(* ===== verification/ConfigWf.v ===== *)
(** * The configuration code keeps the heap well formed

    The Hoare triples of [JsHoare] through every function of
    core.config.js: started in a well-formed heap with the values it is
    given closed in it, each function ends in a well-formed heap (every
    prototype chain finite and acyclic, no property or prototype
    referring to a missing object) and returns a closed value.  The
    cycle check of [Object.setPrototypeOf] is what keeps the chains
    acyclic; the theorems show that the code never stores a value it
    does not hold. *)

From S2P Require Import Prelude JsObject JsLogic JsHoare Axis Config.

Local Open Scope se_scope.

Lemma setPrototypeKey_W vs rec child parent key :
  (forall vs' c p, c ∈ vs' -> p ∈ vs' -> hoare (W vs') (rec c p) (fun _ => W vs')) ->
  hoare (W vs) (setPrototypeKey rec child parent key) (fun _ => W vs).
Proof.
  intros Hrec. unfold setPrototypeKey. repeat hoare_step.
  eapply hoare_weaken; [apply Hrec|]; set_solver.
Qed.

Lemma recursiveSetPrototype_W m vs c p :
  p ∈ vs -> hoare (W vs) (recursiveSetPrototype m c p) (fun _ => W vs).
Proof.
  revert vs c p. induction m as [|m IH]; intros vs c p Hp; simpl; repeat hoare_step.
  apply setPrototypeKey_W. intros. by apply IH.
Qed.

Lemma directPropertyOrDefault_W vs obj prop def :
  def ∈ vs -> hoare (W vs) (directPropertyOrDefault obj prop def) (fun r => W (r :: vs)).
Proof. intros Hd. unfold directPropertyOrDefault. repeat hoare_step. Qed.

(** The values collected by [recursiveChildObjects]. *)
Definition held (props : list (string * list value)) : list value := concat (map snd props).

Lemma elem_of_concat {A} (x : A) (ls : list (list A)) :
  x ∈ concat ls <-> exists l, x ∈ l /\ l ∈ ls.
Proof.
  induction ls as [|l ls IH]; simpl; [set_solver|].
  rewrite elem_of_app, IH. split; [intros [?|(l' & ? & ?)]; eauto; set_solver|].
  intros (l' & Hx & [->|?]%elem_of_cons); eauto.
Qed.

Lemma held_map_push k v ps x : x ∈ held (map_push k v ps) -> x = v \/ x ∈ held ps.
Proof.
  unfold held, map_push. intros Hx. apply elem_of_concat in Hx as (l & Hx & Hl).
  destruct (alist_get k ps) as [vs|] eqn:Hk;
    apply alist_put_vals in Hl as [->|Hl].
  - apply elem_of_app in Hx as [Hx|Hx]; [right|left; set_solver].
    apply elem_of_concat. exists vs. split; [done|]. by eapply alist_get_Some_val.
  - right. apply elem_of_concat. eauto.
  - left. set_solver.
  - right. apply elem_of_concat. eauto.
Qed.

Lemma childObjectsLoop_W m vs obj props :
  hoare (W (held props ++ vs)) (childObjectsLoop m obj props) (fun r => W (held r ++ vs)).
Proof.
  revert obj props. induction m as [|m IH]; intros obj props; simpl; [apply hoare_throw|].
  destruct (negb _); [apply hoare_ret; done|].
  eapply hoare_bind; [apply hoare_keys|intros keys].
  eapply (hoare_bind _ (fun ps => W (held ps ++ vs))); [|intros props'].
  - apply (hoare_foldl (fun ps => W (held ps ++ vs))). intros ps key _. repeat hoare_step.
    apply hoare_ret. intros h HW. eapply W_mono; [exact HW|].
    intros x [Hx|Hx]%elem_of_app; [apply held_map_push in Hx as [->|Hx]|]; set_solver.
  - eapply hoare_bind; [apply hoare_getPrototypeOf|intros next].
    eapply hoare_conseq; [|apply IH|done]. intros h HW. eapply W_mono; [exact HW|set_solver].
Qed.

Lemma recursiveChildObjects_W vs target :
  hoare (W vs) (recursiveChildObjects target) (fun r => W (held r ++ vs)).
Proof.
  unfold recursiveChildObjects. eapply hoare_bind; [apply hoare_getPrototypeOf|intros obj].
  apply (hoare_conseq _ (W (obj :: vs)) _ (fun r => W (held r ++ obj :: vs)));
    [done| |intros r h HW; eapply W_mono; [exact HW|set_solver]].
  refine (hoare_dep _ _ (fun h0 => childObjectsLoop (S (h_next h0)) obj []) _).
  intros h0. eapply hoare_conseq; [|apply (childObjectsLoop_W _ (obj :: vs) obj [])|done].
  intros h [HW _]. exact HW.
Qed.

Lemma held_chain key chain mp : (key, chain) ∈ mp -> forall x, x ∈ chain -> x ∈ held mp.
Proof.
  intros Hin x Hx. unfold held. apply elem_of_concat. exists chain. split; [done|].
  apply list_elem_of_fmap. by exists (key, chain).
Qed.

Lemma recursiveSetChildPrototypes_W m vs target :
  hoare (W vs) (recursiveSetChildPrototypes m target) (fun _ => W vs).
Proof.
  revert vs target. induction m as [|m IH]; intros vs target; simpl; [apply hoare_throw|].
  eapply hoare_bind; [apply recursiveChildObjects_W|intros mp].
  eapply hoare_conseq; [done|apply hoare_iter|intros u h HW; eapply W_mono; [exact HW|set_solver]].
  intros [key chain] Hin. pose proof (held_chain key chain mp Hin) as Hch.
  eapply hoare_bind; [apply (hoare_create_null (held mp ++ vs))|intros fresh].
  eapply hoare_bind; [apply (directPropertyOrDefault_W (fresh :: held mp ++ vs)); set_solver|intros child].
  repeat hoare_step.
  - match goal with |- hoare (W ?L) (se_foldl _ _ _) _ =>
      apply (hoare_conseq _ (W (child :: L)) _ (fun c => W (c :: L)));
        [intros h HW; eapply W_mono; [exact HW|set_solver]| |intros r h HW; exact HW];
      apply (hoare_foldl (fun c => W (c :: L))) end.
    intros c parent Hp. pose proof (Hch parent Hp).
    eapply hoare_bind; [apply hoare_setPrototypeOf; set_solver|intros u].
    apply hoare_ret. intros h HW. eapply W_mono; [exact HW|set_solver].
  - eapply hoare_weaken; [apply IH|set_solver].
Qed.

(** Dropping values held from the post-condition of a step that
    returns one. *)
Lemma hoare_shrink vs vs' (m : JS value) :
  hoare (W vs) m (fun r => W (r :: vs)) -> (forall x, x ∈ vs' -> x ∈ vs) ->
  hoare (W vs) m (fun r => W (r :: vs')).
Proof.
  intros Hm Hsub. eapply hoare_conseq; [done|exact Hm|].
  intros r h HW. eapply W_mono; [exact HW|set_solver].
Qed.

(** Holding one more value, closed in every heap the pre-condition
    admits. *)
Lemma hoare_hold {A} vs x (m : JS A) Q :
  (forall h, W vs h -> val_ok h x) -> hoare (W (x :: vs)) m Q -> hoare (W vs) m Q.
Proof. intros Hx Hm. eapply hoare_conseq; [|exact Hm|done]. intros h HW. by apply W_cons, Hx. Qed.

Lemma hoare_bind_items {B} vs v (k : list value -> JS B) Q :
  (forall items, hoare (W (items ++ vs)) (k items) Q) ->
  hoare (W vs) (let* items := js_array_items v in k items) Q.
Proof. intros Hk. eapply hoare_bind; [apply hoare_array_items|exact Hk]. Qed.

Lemma axisFromPosition_prim p : prim (axisFromPosition p).
Proof. unfold axisFromPosition. intros l. repeat case_decide; discriminate. Qed.

Ltac cfg_base :=
  first [ match goal with
          | |- hoare (W _) (se_bind (js_array_items _) _) _ => apply hoare_bind_items; intros ?
          end
        | hoare_step
        | apply recursiveSetPrototype_W; set_solver
        | apply recursiveSetChildPrototypes_W
        | apply directPropertyOrDefault_W; set_solver
        | apply axisFromPosition_prim
        | match goal with
          | |- prim _ => let l := fresh "l" in intros l; discriminate
          | |- hoare (W ?L) _ (fun r => W (r :: ?L')) =>
              assert_fails (unify L L'); apply (hoare_shrink L L'); [|set_solver]
          | |- hoare (W ?L) _ (fun _ => W ?L') =>
              assert_fails (unify L L'); apply (hoare_weaken L L'); [|set_solver]
          end ].

Lemma includeDefaults_W vs defaults fuel options type :
  defaults ∈ vs ->
  hoare (W vs) (includeDefaults defaults fuel options type) (fun r => W (r :: vs)).
Proof. intros Hd. unfold includeDefaults. repeat cfg_base. Qed.

(** ** The axis helpers of [core.config.js] *)

Lemma getIndexAxis_W vs defaults type opts :
  hoare (W vs) (getIndexAxis defaults type opts) (fun r => W (r :: vs)).
Proof. unfold getIndexAxis. repeat cfg_base. Qed.

Lemma determineAxis_W vs id s :
  hoare (W vs) (determineAxis id s) (fun r => W (r :: vs)).
Proof.
  unfold determineAxis. repeat cfg_base.
  unfold js_lor. destruct (js_truthy _); repeat cfg_base.
Qed.

Ltac cfg_step :=
  first [ cfg_base
        | apply getIndexAxis_W
        | apply determineAxis_W
        | apply includeDefaults_W; set_solver ].

(** ** The three loops of [includeScaleDefaults] *)

Lemma scale_id_step_W vs configScales chartIndexAxis firstIDs scales id :
  hoare (W vs) (scale_id_step configScales chartIndexAxis firstIDs scales id) (fun _ => W vs).
Proof. unfold scale_id_step. repeat cfg_step. Qed.

Lemma getAxisFromDefaultScaleID_cases id indexAxis :
  getAxisFromDefaultScaleID id indexAxis = indexAxis \/ prim (getAxisFromDefaultScaleID id indexAxis).
Proof. unfold getAxisFromDefaultScaleID. repeat case_decide; auto; right; intros l; discriminate. Qed.

Lemma default_scale_step_W vs fuel dataset indexAxis defaultScaleOptions configScales
    firstIDs scales defaultID :
  indexAxis ∈ vs ->
  hoare (W vs) (default_scale_step fuel dataset indexAxis defaultScaleOptions configScales
                  firstIDs scales defaultID) (fun _ => W vs).
Proof.
  intros Hi. unfold default_scale_step.
  apply (hoare_hold _ (getAxisFromDefaultScaleID defaultID indexAxis)).
  { intros h HW. destruct (getAxisFromDefaultScaleID_cases defaultID indexAxis) as [->|Hp];
      [by eapply W_val|by apply val_ok_prim]. }
  repeat cfg_step.
Qed.

Lemma dataset_scale_step_W vs defaults fuel config optionsWithDefaults configScales firstIDs
    scales dataset :
  hoare (W vs) (dataset_scale_step defaults fuel config optionsWithDefaults configScales firstIDs
                  scales dataset) (fun _ => W vs).
Proof.
  unfold dataset_scale_step. repeat cfg_step.
  apply default_scale_step_W. set_solver.
Qed.

Lemma scale_defaults_step_W vs defaults fuel scales key :
  hoare (W vs) (scale_defaults_step defaults fuel scales key) (fun _ => W vs).
Proof. unfold scale_defaults_step, scale_type_defaults. repeat cfg_step. Qed.

Lemma includeScaleDefaults_W vs defaults fuel config :
  hoare (W vs) (includeScaleDefaults defaults fuel config) (fun r => W (r :: vs)).
Proof.
  unfold includeScaleDefaults. repeat cfg_step.
  - apply scale_id_step_W.
  - apply dataset_scale_step_W.
  - apply scale_defaults_step_W.
Qed.

Lemma initConfig_W vs defaults fuel config :
  defaults ∈ vs -> config ∈ vs ->
  hoare (W vs) (initConfig defaults fuel config) (fun r => W (r :: vs)).
Proof.
  intros Hd Hc. unfold initConfig. repeat cfg_step.
  match goal with |- hoare (W ?L) (includeScaleDefaults _ _ _) _ =>
    apply (includeScaleDefaults_W L) end.
Qed.

Lemma config_update_W vs defaults fuel c options :
  defaults ∈ vs ->
  hoare (W vs) (config_update defaults fuel c options) (fun _ => W vs).
Proof.
  intros Hd. unfold config_update. repeat cfg_step.
  match goal with |- hoare (W ?L) (includeScaleDefaults _ _ _) _ =>
    apply (includeScaleDefaults_W L) end.
Qed.

(** ** The invariant of the whole configuration code *)

(** Building a configuration ([new Config(config)],
    that is [initConfig] with [includeDefaults] and
    [includeScaleDefaults]) from a well-formed heap in which the
    defaults and the user configuration are allocated ends, when it
    returns, in a well-formed heap: every prototype chain it installed
    is finite and acyclic and every reference stored is allocated, and
    the configuration object and the defaults are still allocated. *)
Lemma config_new_wf defaults fuel config h c h' :
  heap_wf h -> val_ok h defaults -> val_ok h config ->
  config_new defaults fuel config h = inr (c, h') ->
  heap_wf h' /\ val_ok h' (_config c) /\ val_ok h' defaults.
Proof.
  intros Hwf Hd Hc Hrun.
  assert (Hm : hoare (W [defaults; config]) (config_new defaults fuel config)
                 (fun c => W [_config c; defaults])).
  { unfold config_new. eapply hoare_bind; [apply initConfig_W; set_solver|intros r].
    apply hoare_ret. intros h1 HW. eapply W_mono; [exact HW|set_solver]. }
  destruct (Hm h c h' (conj Hwf (Forall_cons_2 _ _ _ Hd (Forall_cons_2 _ _ _ Hc (Forall_nil_2 _)))) Hrun)
    as [Hwf' Hvs].
  apply Forall_cons in Hvs as [Hc' Hvs]. apply Forall_cons in Hvs as [Hd' _]. done.
Qed.

(** [Config.update(options)] on a well-formed heap
    in which the defaults and the configuration object are allocated
    keeps the heap well formed and both allocated, whatever [options]
    is. *)
Lemma config_update_wf defaults fuel c options h u h' :
  heap_wf h -> val_ok h defaults -> val_ok h (_config c) ->
  config_update defaults fuel c options h = inr (u, h') ->
  heap_wf h' /\ val_ok h' (_config c) /\ val_ok h' defaults.
Proof.
  intros Hwf Hd Hc Hrun.
  destruct (config_update_W [_config c; defaults] defaults fuel c options ltac:(set_solver)
              h u h' (conj Hwf (Forall_cons_2 _ _ _ Hc (Forall_cons_2 _ _ _ Hd (Forall_nil_2 _)))) Hrun)
    as [Hwf' Hvs].
  apply Forall_cons in Hvs as [Hc' Hvs]. apply Forall_cons in Hvs as [Hd' _]. done.
Qed.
::::::::
== TASK STATEMENT ==
From the material above, copy exactly the lines between the line holding "Lemma setPrototypeKey_W vs" and the line holding "apply elem_of_concat. exists vs.", inclusive, and only those.

== SOLUTION BELOW ==
Lemma setPrototypeKey_W vs rec child parent key :
  (forall vs' c p, c ∈ vs' -> p ∈ vs' -> hoare (W vs') (rec c p) (fun _ => W vs')) ->
  hoare (W vs) (setPrototypeKey rec child parent key) (fun _ => W vs).
Proof.
  intros Hrec. unfold setPrototypeKey. repeat hoare_step.
  eapply hoare_weaken; [apply Hrec|]; set_solver.
Qed.

Lemma recursiveSetPrototype_W m vs c p :
  p ∈ vs -> hoare (W vs) (recursiveSetPrototype m c p) (fun _ => W vs).
Proof.
  revert vs c p. induction m as [|m IH]; intros vs c p Hp; simpl; repeat hoare_step.
  apply setPrototypeKey_W. intros. by apply IH.
Qed.

Lemma directPropertyOrDefault_W vs obj prop def :
  def ∈ vs -> hoare (W vs) (directPropertyOrDefault obj prop def) (fun r => W (r :: vs)).
Proof. intros Hd. unfold directPropertyOrDefault. repeat hoare_step. Qed.

(** The values collected by [recursiveChildObjects]. *)
Definition held (props : list (string * list value)) : list value := concat (map snd props).

Lemma elem_of_concat {A} (x : A) (ls : list (list A)) :
  x ∈ concat ls <-> exists l, x ∈ l /\ l ∈ ls.
Proof.
  induction ls as [|l ls IH]; simpl; [set_solver|].
  rewrite elem_of_app, IH. split; [intros [?|(l' & ? & ?)]; eauto; set_solver|].
  intros (l' & Hx & [->|?]%elem_of_cons); eauto.
Qed.

Lemma held_map_push k v ps x : x ∈ held (map_push k v ps) -> x = v \/ x ∈ held ps.
Proof.
  unfold held, map_push. intros Hx. apply elem_of_concat in Hx as (l & Hx & Hl).
  destruct (alist_get k ps) as [vs|] eqn:Hk;
    apply alist_put_vals in Hl as [->|Hl].
  - apply elem_of_app in Hx as [Hx|Hx]; [right|left; set_solver].
    apply elem_of_concat. exists vs. split; [done|]. by eapply alist_get_Some_val.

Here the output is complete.